Are merchants negatively impacted by chargeback defects?
Chargeback defects are damaging for a number of reasons including:
- Chargeback was processed regardless of the merchant’s action. The merchant is therefore liable for associated fines, fees and penalties.
- Because chargeback defects occur in a very compressed window of time, retailers often do not have time to stop the shipment of products or delivery of services resulting in additional lost revenue.
- Double refunding often results from the timing of the refund failing to stop the chargeback. The merchant will pay the refund offered the customer to take care of the dispute and the issuer will require a refund to be paid once the false chargeback results.

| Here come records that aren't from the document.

(* ===== verification/CText.v ===== *)
(** * Numbers and addresses in text

    What the C library makes of decimal numbers: atoi, the conversion %d of sprintf
    and sscanf, and the dotted form of an address.  Printing is stdpp's [pretty];
    reading what has been printed gives the number back. *)
From Stdlib Require Import Ascii.
From stdpp Require Import sets pretty.
From S2P Require Import Prelude CMem.
#[local] Open Scope Z_scope.

Definition is_space (c : ascii) : bool :=
  let n := Z.of_N (N_of_ascii c) in (n =? 32) || ((9 <=? n) && (n <=? 13)).
Definition digit (c : ascii) : option Z :=
  let n := Z.of_N (N_of_ascii c) in if (48 <=? n) && (n <=? 57) then Some (n - 48) else None.

(** The number at the start of [s] behind [acc], and what follows it. *)
Fixpoint scan_digits (acc : Z) (s : string) : Z * string :=
  match s with
  | EmptyString => (acc, s)
  | String c s' => match digit c with Some d => scan_digits (acc * 10 + d) s' | None => (acc, s) end
  end.
Definition digits (acc : Z) (s : string) : Z := (scan_digits acc s).1.

Fixpoint atoi_Z (s : string) : Z :=
  match s with
  | EmptyString => 0
  | String c s' =>
      if is_space c then atoi_Z s'
      else if Ascii.eqb c "-"%char then - digits 0 s'
      else if Ascii.eqb c "+"%char then digits 0 s'
      else digits 0 s
  end.
(** A number as int; a conversion that int cannot represent is undefined. *)
Definition as_int (v : Z) : option Z := if decide (- 2 ^ 31 ≤ v < 2 ^ 31) then Some v else None.
Definition atoi (s : string) : option Z := as_int (atoi_Z s).

(** %d of sscanf: the number and the rest, if there is a number. *)
Definition scan_unsigned (s : string) : option (Z * string) :=
  match s with
  | String c _ => match digit c with Some _ => Some (scan_digits 0 s) | None => None end
  | EmptyString => None
  end.
Fixpoint scan_int (s : string) : option (Z * string) :=
  match s with
  | EmptyString => None
  | String c s' =>
      if is_space c then scan_int s'
      else if Ascii.eqb c "-"%char then '(v, r) ← scan_unsigned s'; Some (- v, r)
      else if Ascii.eqb c "+"%char then scan_unsigned s'
      else scan_unsigned s
  end.
(** sscanf with [n] conversions %d and dots between them: the numbers it stores. *)
Fixpoint scan_dotted (n : nat) (s : string) : list Z :=
  match n with
  | O => []
  | S n =>
      match scan_int s with
      | None => []
      | Some (v, r) =>
          v :: match r with String c r => if Ascii.eqb c "."%char then scan_dotted n r else [] | EmptyString => [] end
      end
  end.

(** %d.%d.%d.%d *)
Definition dotted (a b c d : Z) : string :=
  pretty a +:+ "." +:+ pretty b +:+ "." +:+ pretty c +:+ "." +:+ pretty d.

(** The bytes of the address in the order of memory, which is that of the network. *)
Definition inet_ntoa (s_addr : Z) : string :=
  let part i := Z.land (Z.shiftr s_addr (8 * i)) 255 in dotted (part 0) (part 1) (part 2) (part 3).

(** ** Text without NUL *)
Definition text (s : string) : Prop := x00 ∉ bytes_of_string s.

Lemma bytes_of_string_cons c s : bytes_of_string (String c s) = byte_of_ascii c :: bytes_of_string s.
Proof. done. Qed.
Lemma bytes_of_string_app s1 s2 : bytes_of_string (s1 +:+ s2) = bytes_of_string s1 ++ bytes_of_string s2.
Proof.
  induction s1 as [|c s1 IH]; [done|]. change (String c s1 +:+ s2) with (String c (s1 +:+ s2)).
  by rewrite !bytes_of_string_cons, IH.
Qed.
Lemma blen_bytes_of_string s : blen (bytes_of_string s) = Z.of_nat (String.length s).
Proof.
  unfold blen. f_equal. induction s as [|c s IH]; [done|]. rewrite bytes_of_string_cons. cbn [length String.length].
  by rewrite IH.
Qed.
Lemma text_app s1 s2 : text s1 → text s2 → text (s1 +:+ s2).
Proof. unfold text. rewrite bytes_of_string_app. set_solver. Qed.
Lemma string_length_app s1 s2 : String.length (s1 +:+ s2) = (String.length s1 + String.length s2)%nat.
Proof.
  induction s1 as [|c s1 IH]; [done|]. change (S (String.length (s1 +:+ s2)) = S (String.length s1 + String.length s2)).
  by rewrite IH.
Qed.
Ltac eval_text := apply (bool_decide_unpack _); vm_compute; exact I.

Lemma string_app_nil s : s +:+ "" = s.
Proof. induction s as [|c s IH]; [done|]. change (String c (s +:+ "") = String c s). by rewrite IH. Qed.

(** ** Printed numbers *)
Lemma pretty_digit (x : N) : (x < 10)%N →
  digit (pretty_N_char x) = Some (Z.of_N x) ∧ byte_of_ascii (pretty_N_char x) ≠ x00.
Proof.
  intros Hx.
  assert (Hall : Forall (λ k, digit (pretty_N_char (N.of_nat k)) = Some (Z.of_nat k) ∧
    byte_of_ascii (pretty_N_char (N.of_nat k)) ≠ x00) (seq 0 10)).
  { apply (bool_decide_unpack _). vm_compute. exact I. }
  rewrite Forall_forall in Hall. specialize (Hall (N.to_nat x)). rewrite N2Nat.id, N_nat_Z in Hall.
  apply Hall, elem_of_seq. lia.
Qed.

Lemma pretty_go_ind (P : N → string → string → Prop) :
  (∀ s, P 0%N s s) →
  (∀ x s r, (0 < x)%N → P (x / 10)%N (String (pretty_N_char (x mod 10)) s) r → P x s r) →
  ∀ x s, P x s (pretty_N_go x s).
Proof.
  intros H0 Hs x. induction (N.lt_wf_0 x) as [x _ IH]. intros s. destruct (decide (0 < x)%N) as [Hx|Hx].
  - rewrite pretty_N_go_step by done. apply Hs; [done|]. apply IH. by apply N.div_lt.
  - replace x with 0%N by lia. rewrite pretty_N_go_0. apply H0.
Qed.

Lemma pretty_go_text x s : text s → text (pretty_N_go x s).
Proof.
  apply (pretty_go_ind (λ _ s r, text s → text r)); [done|]. intros y s' r Hy IH Hs. apply IH. unfold text.
  rewrite bytes_of_string_cons. apply not_elem_of_cons. split; [|done].
  apply not_eq_sym, pretty_digit. by apply N.mod_lt.
Qed.

(** Reading a printed number goes on with what is behind it. *)
Lemma scan_pretty_go x s : scan_digits 0 (pretty_N_go x s) = scan_digits (Z.of_N x) s.
Proof.
  apply (pretty_go_ind (λ x s r, scan_digits 0 r = scan_digits (Z.of_N x) s)); [done|]. intros y s' r Hy ->.
  cbn [scan_digits]. destruct (pretty_digit (y mod 10)) as [-> _]; [by apply N.mod_lt|]. f_equal.
  pose proof (N.div_mod y 10 ltac:(done)) as Hdm. generalize dependent (y / 10)%N. generalize dependent (y mod 10)%N. lia.
Qed.

Lemma pretty_go_length k x s : (x < 10 ^ N.of_nat k)%N → (String.length (pretty_N_go x s) ≤ k + String.length s)%nat.
Proof.
  revert x s. induction k as [|k IH]; intros x s Hx.
  - replace x with 0%N by (cbn in Hx; lia). by rewrite pretty_N_go_0.
  - destruct (decide (0 < x)%N) as [Hp|Hp].
    + rewrite pretty_N_go_step by done. etrans; [apply IH|cbn [String.length]; lia].
      apply N.Div0.div_lt_upper_bound. rewrite <- N.pow_succ_r', <- Nnat.Nat2N.inj_succ. done.
    + replace x with 0%N by lia. rewrite pretty_N_go_0. lia.
Qed.

Lemma pretty_go_app x s t : pretty_N_go x (s +:+ t) = pretty_N_go x s +:+ t.
Proof.
  apply (pretty_go_ind (λ x s r, pretty_N_go x (s +:+ t) = r +:+ t)); [intros s'; by rewrite pretty_N_go_0|].
  intros y s' r Hy IH. by rewrite pretty_N_go_step.
Qed.

(** The first character of what is printed is a digit. *)
Lemma pretty_go_head x s : (0 < x)%N → ∃ c r d, pretty_N_go x s = String c r ∧ digit c = Some d.
Proof.
  enough (Hgen : (0 < x → ∃ c r d, pretty_N_go x s = String c r ∧ digit c = Some d)%N ∧
    (x = 0%N → pretty_N_go x s = s)) by apply Hgen.
  apply (pretty_go_ind (λ x s r, ((0 < x)%N → ∃ c r' d, r = String c r' ∧ digit c = Some d) ∧ (x = 0%N → r = s))).
  - intros s'. split; [lia|done].
  - intros y s' r Hy [IH1 IH2]. split; [intros _|lia]. destruct (decide (0 < y / 10)%N) as [Hd|Hd]; [by apply IH1|].
    rewrite IH2 by (by apply N.le_0_r, N.nlt_ge). destruct (pretty_digit (y mod 10)) as [Hdig _]; [by apply N.mod_lt|]. by eexists _, _, _.
Qed.

Lemma pretty_Z_nonneg z : 0 ≤ z → pretty z = if decide (z = 0) then "0"%string else pretty_N_go (Z.to_N z) "".
Proof. intros Hz. by destruct z. Qed.

Lemma pretty_Z_text (z : Z) : text (pretty z).
Proof.
  assert (Hpos : ∀ p, text (pretty (Zpos p))) by (intros p; apply pretty_go_text, not_elem_of_nil).
  destruct z as [|p|p]; [eval_text|apply Hpos|]. change (text ("-" +:+ pretty (Zpos p))).
  apply text_app; [eval_text|apply Hpos].
Qed.

Lemma digit_plain c d : digit c = Some d → is_space c = false ∧ Ascii.eqb c "-"%char = false ∧ Ascii.eqb c "+"%char = false.
Proof.
  intros Hd. split_and!.
  - unfold digit in Hd. unfold is_space.
    destruct ((48 <=? Z.of_N (N_of_ascii c)) && (Z.of_N (N_of_ascii c) <=? 57)) eqn:E; [|done]. lia.
  - apply Ascii.eqb_neq. by intros ->.
  - apply Ascii.eqb_neq. by intros ->.
Qed.

Definition no_digit (s : string) : Prop := match s with String c _ => digit c = None | EmptyString => True end.
Lemma scan_stops z s : no_digit s → scan_digits z s = (z, s).
Proof. destruct s as [|c s]; [done|]. cbn. by intros ->. Qed.

(** What was printed is read back, up to the character that ends it. *)
Lemma scan_pretty z s : 0 ≤ z → no_digit s →
  ∃ c r d, pretty z +:+ s = String c r ∧ digit c = Some d ∧ scan_digits 0 (pretty z +:+ s) = (z, s).
Proof.
  intros Hz Hs. rewrite pretty_Z_nonneg by done. case_decide as H0.
  - subst z. exists "0"%char, s, 0. split_and!; [done|done|]. change (scan_digits 0 s = (0, s)). by apply scan_stops.
  - rewrite <- pretty_go_app. change ("" +:+ s) with s.
    destruct (pretty_go_head (Z.to_N z) s) as (c & r & d & Hc & Hd); [lia|]. exists c, r, d. split_and!; [done|done|].
    rewrite scan_pretty_go, Z2N.id by done. by apply scan_stops.
Qed.

Lemma scan_int_pretty z s : 0 ≤ z → no_digit s → scan_int (pretty z +:+ s) = Some (z, s).
Proof.
  intros Hz Hs. destruct (scan_pretty z s Hz Hs) as (c & r & d & Hc & Hd & Hscan). rewrite Hc in *. cbn [scan_int].
  destruct (digit_plain c d Hd) as (-> & -> & ->). unfold scan_unsigned. by rewrite Hd, Hscan.
Qed.

Lemma atoi_pretty z : 0 ≤ z < 2 ^ 31 → atoi (pretty z) = Some z.
Proof.
  intros Hz.
  destruct (scan_pretty z "" ltac:(lia) I) as (c & r & d & Hc & Hd & Hscan). rewrite string_app_nil in *.
  unfold atoi. rewrite Hc in *. cbn [atoi_Z]. destruct (digit_plain c d Hd) as (-> & -> & ->).
  unfold digits. rewrite Hscan. cbn [fst]. unfold as_int. by rewrite decide_True by lia.
Qed.

Lemma pretty_length k z : (0 < k)%nat → 0 ≤ z < 10 ^ Z.of_nat k → (String.length (pretty z) ≤ k)%nat.
Proof.
  intros Hk Hz. rewrite pretty_Z_nonneg by lia. case_decide; [cbn; lia|].
  etrans; [apply (pretty_go_length k)|cbn; lia]. apply N2Z.inj_lt. rewrite N2Z.inj_pow, nat_N_Z, Z2N.id by lia. apply Hz.
Qed.

(** ** Addresses *)
Lemma octet_length n : 0 ≤ n < 256 → (1 ≤ String.length (pretty n) ≤ 3)%nat.
Proof.
  intros Hn. split; [|apply pretty_length; lia].
  destruct (scan_pretty n "." ltac:(lia) eq_refl) as (c & r & d & Hc & Hd & _).
  destruct (pretty n) as [|c' s]; [|cbn; lia]. by injection Hc as <- <-.
Qed.

Lemma octet_range z : 0 ≤ Z.land z 255 < 256.
Proof. change 255 with (Z.ones 8). rewrite Z.land_ones by lia. by apply Z.mod_pos_bound. Qed.

Definition octet (z : Z) : Prop := 0 ≤ z < 256.
Lemma dotted_length a b c d : octet a → octet b → octet c → octet d → (7 ≤ String.length (dotted a b c d) ≤ 15)%nat.
Proof.
  intros Ha%octet_length Hb%octet_length Hc%octet_length Hd%octet_length.
  unfold dotted. rewrite !string_length_app. change (String.length ".") with 1%nat. lia.
Qed.
Lemma dotted_text a b c d : text (dotted a b c d).
Proof. unfold dotted. repeat (apply text_app; [first [apply pretty_Z_text|eval_text]|]). apply pretty_Z_text. Qed.

Lemma inet_ntoa_length a : (7 ≤ String.length (inet_ntoa a) ≤ 15)%nat.
Proof. apply dotted_length; apply octet_range. Qed.
Lemma inet_ntoa_text a : text (inet_ntoa a).
Proof. apply dotted_text. Qed.

(** An address that was printed is read back. *)
Lemma scan_dotted_dotted a b c d : octet a → octet b → octet c → octet d → scan_dotted 4 (dotted a b c d) = [a; b; c; d].
Proof.
  unfold octet. intros Ha Hb Hc Hd. unfold dotted.
  assert (Hdot : ∀ z n s, 0 ≤ z → scan_dotted (S n) (pretty z +:+ "." +:+ s) = z :: scan_dotted n s).
  { intros z n s Hz. cbn [scan_dotted]. by rewrite scan_int_pretty. }
  rewrite !Hdot by lia. do 3 f_equal. cbn [scan_dotted].
  rewrite <- (string_app_nil (pretty d)). rewrite scan_int_pretty by (done || lia). done.
Qed.

(** ** Writing and reading a string *)
Section strings.
Context {S : Type} (F : field S (list byte)) `{!LawfulField F}.

Lemma cstr_of t rest : x00 ∉ t → cstr (t ++ x00 :: rest) = Some t.
Proof.
  induction t as [|c t IH]; [done|]. intros [Hc Ht]%not_elem_of_cons. cbn [app cstr].
  rewrite decide_False by congruence. by rewrite IH.
Qed.

Lemma cstr_none t : x00 ∉ t → cstr t = None.
Proof.
  induction t as [|c t IH]; [done|]. intros [Hc Ht]%not_elem_of_cons. cbn [cstr].
  rewrite decide_False by congruence. by rewrite IH.
Qed.

Lemma store_cstr_run t s : blen t < blen (fget F s) →
  store_cstr F 0 t s = (Done tt, fset F (t ++ x00 :: drop (length t + 1) (fget F s)) s).
Proof.
  intros Hl. unfold store_cstr. rewrite (store_bytes_run F 0 (t ++ [x00]) (t ++ x00 :: drop (length t + 1) (fget F s))); [done|].
  rewrite splice_Some by (rewrite ?blen_app; unfold blen in *; cbn [length]; lia).
  cbn [Z.to_nat take app]. rewrite length_app. cbn [length]. by rewrite <- (assoc_L (++)).
Qed.

Lemma store_cstr_overrun t s : blen (fget F s) ≤ blen t → store_cstr F 0 t s = (Faulted OutOfBounds, s).
Proof.
  intros Hl. unfold store_cstr, store_bytes. erewrite bind_done by done. cbv beta. rewrite splice_None; [done|].
  rewrite blen_app. unfold blen in *. cbn [length]. lia.
Qed.

Lemma load_cstr_run t rest s : fget F s = t ++ x00 :: rest → x00 ∉ t → load_cstr F 0 s = (Done t, s).
Proof.
  intros Hf Ht. unfold load_cstr. erewrite bind_done by done. cbv beta. rewrite Hf.
  rewrite (slice_at _ [] (t ++ x00 :: rest) []); [|by rewrite app_nil_r|done|by rewrite Z.sub_0_r].
  unfold try. erewrite bind_done by done. cbv beta. by rewrite cstr_of.
Qed.
End strings.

The scenario below illustrates the damage caused by chargeback alert defects:
Cost per alert – $48
Defect rate – 52%
Chargeback volume/year – 13,500
Average price of product – $65
Chargeback fee from acquirer: $25
Resulting calculations:
- $648,000 paid to solution provider to stop 13,500 chargebacks on $877,500 in sales
- Additional impacts of defects:
- $336,960 paid for 7,020 faulty alerts
- $175,500 in chargeback fees on the defective chargebacks not stopped
- Merchant account processing privileges at possible risk
- Addition profit loss on transactions where double refunding occurred
In addition, to calculate the true cost per transaction, the merchant would need to factor in the costs of lost product, chargeback fees, cost of man-hours spent on unnecessary manual review. Needless to say, the costs do not align favorably.